Your answer should be the line that contains "apply stats_compressed_ext; [congruence|]." and each line after it, restated word for word through the final line of the entries.

*****

(** It counts the packet once. *)
Lemma compress_finish_stats e src hdr payload cap compact p e' pkt :
  compress_finish e src hdr payload cap compact p = Ok (e', pkt) ->
  c_stats e' = c_stats (stats_compressed e (zlen src) (zlen pkt) p).
Proof.
  unfold compress_finish. intros H. apply bind_Ok in H as (pk & [-> Hcap]%put_Ok & H). apply bind_Ok in H as (c1 & H1 & H).
  apply bind_Ok in H as (c2 & H2 & H). apply bind_Ok in H as (c3 & H3 & H). injection H as <- <-.
  rewrite (framed_stats (fun c => ctx_learn c src) _ _ H3).
  pose proof (framed_Ok (fun c => ctx_ring_append c src) _ _ H1) as (_ & F1 & _).
  pose proof (framed_Ok (fun c => compress_update_prev c src) _ _ H2) as (_ & F2 & _).
  apply stats_compressed_ext; [congruence|].
  by rewrite (framed_stats (fun c => compress_update_prev c src) _ _ H2), (framed_stats (fun c => ctx_ring_append c src) _ _ H1).
Qed.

*****

## Response box
  apply stats_compressed_ext; [congruence|].
  by rewrite (framed_stats (fun c => compress_update_prev c src) _ _ H2), (framed_stats (fun c => ctx_ring_append c src) _ _ H1).
Qed.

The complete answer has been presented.